Yellow Jacket Control: Yellow Jacket Removal for Your Yard

August 5, 2021

Yellow jacket

Yellow jacket wasps can be heaven-sent for gardeners looking to get rid of harmful pests. In most cases, yellow jacket wasps can coexist with us. But, in certain situations, they can become annoying and, sometimes, dangerous pests, if you are not careful and to those that are allergic to their sting.

Our yellow jacket wasp guide covers the benefits of this mighty wasp and shows you how you can control their population in the event that they start to become a nuisance. Ready to have a fun summer without the risk of a wasp sting? Let us get started.

What Are Yellow Jackets?

Yellow jacket refers to a predatory social wasp in North America of the genera Vespula and Dolichovespula. The North American yellow jacket (Vespula alascensis), eastern yellow jacket (Vespula maculifrons), Western yellow jacket (Vespula atropilosa), and prairie yellow jacket (Vespula atropilosa) are native to North America.

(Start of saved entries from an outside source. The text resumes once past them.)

Definition stamp (t : Time) : list ascii :=
  zpad 4 (Year t) ++ "-"%char :: zpad 2 (Month t) ++ "-"%char :: zpad 2 (Day t)
    ++ " "%char :: zpad 2 (Hour t) ++ ":"%char :: zpad 2 (Minute t)
    ++ ":"%char :: zpad 2 (Second t) ++ fraction (Nanosecond t)
    ++ list_ascii_of_string " +0000 UTC".

(** An instant read off a UTC clock in a year of four digits. *)
Definition stampable (t : Time) : Prop :=
  valid t = true /\ Loc t = UTC /\ 0 <= Year t <= 9999.

End GoTime.

(** ** The encryption decorator (cryptor.go) *)

Definition tsFormat : string := "2006-01-02 15:04:05.999999999 -0700 MST".

(** The interfaces [libcipher.Encryptor] and [libcipher.Decryptor].  An
    encryptor draws from the randomness source it was built with, whose
    state is [R]; a decryptor has no state. *)
Record Encryptor (R : Type) : Type := {
  Encryptor_Crypt : bytes -> bytes -> R -> (bytes * option error) * R
}.
Arguments Encryptor_Crypt {R}.

Record Decryptor : Type := {
  Decryptor_Crypt : bytes -> (bytes * bytes) * option error
}.

(** What a call of the decorator runs in: the state of the wrapped store,
    the state of the randomness source, and the system clock, which gives
    the reading [clock n] to the [n]-th call of [time.Now]. *)
Record World (S R : Type) : Type := {
  backend : S;
  entropy : R;
  clock : nat -> GoTime.Time;
  ticks : nat
}.
Arguments backend {S R}.
Arguments entropy {S R}.
Arguments clock {S R}.
Arguments ticks {S R}.

Module CryptStore.

Import GoTime.

Section Decorator.

Context {Store Rand : Type}.

Record t : Type := {
  storeOps : Ops Store;
  encryptor : Encryptor Rand;
  decryptor : Decryptor
}.

Abbreviation W := (World Store Rand).

(** [time.Now().UTC()]. *)
Definition Now_UTC (w : W) : Time * W :=
  (clock w (ticks w),
   {| backend := backend w; entropy := entropy w; clock := clock w;
      ticks := S (ticks w) |}).

(** A call of a method of the wrapped store. *)
Definition call {A : Type} (f : Store -> A * Store) (w : W) : A * W :=
  let '(a, s) := f (backend w) in
  (a, {| backend := s; entropy := entropy w; clock := clock w; ticks := ticks w |}).

(** [m.encryptor.Crypt(entry, ts)]. *)
Definition seal (m : t) (entry ts : bytes) (w : W) : (bytes * option error) * W :=
  let '(r, e) := Encryptor_Crypt (encryptor m) entry ts (entropy w) in
  (r, {| backend := backend w; entropy := e; clock := clock w; ticks := ticks w |}).

Definition Put (m : t) (key : string) (entry : bytes) (w : W) : option error * W :=
  let '(now, w) := Now_UTC w in
  let ts := list_byte_of_string (Format now tsFormat) in
  let '((vault, err), w) := seal m entry ts w in
  match err with
  | Some e => (Some (Errorf_w_w (DecryptionError "failed to encrypt entry") e), w)
  | None =>
      let '(err, w) := call (Ops_Put (storeOps m) key vault) w in
      match err with
      | Some e => (Some e, w)
      | None => (None, w)
      end
  end.

Definition Create (m : t) (key : string) (w : W) : option error * W :=
  let '(err, w) := call (Ops_Create (storeOps m) key) w in
  match err with
  | Some e => (Some e, w)
  | None => (None, w)
  end.

Definition Delete (m : t) (key : string) (w : W) : option error * W :=
  let '(err, w) := call (Ops_Delete (storeOps m) key) w in
  match err with
  | Some e => (Some e, w)
  | None => (None, w)
  end.

Definition List_ (m : t) (w : W) : (list string * option error) * W :=
  let '((res, err), w) := call (Ops_List (storeOps m)) w in
  match err with
  | Some e => (([], Some e), w)
  | None => ((res, None), w)
  end.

Most yellow jackets are ground-nesters meaning they can be found in holes in the ground, under porches or steps, in cracks inside walls, at the base of trees, and the list goes on. In some cases, the queen can use a void in the wall of a building as a nesting space. They can also be found in bushes or low-hanging branches on trees.

Yellow jacket colonies can contain about 1,000 workers by fall. All of them are sterile females. However, in the late summer, males can start to appear. When they become adults, they can mate with females, which will become the queens next year. Fertilized females hibernate in the winter while the workers and males die off in the colder months.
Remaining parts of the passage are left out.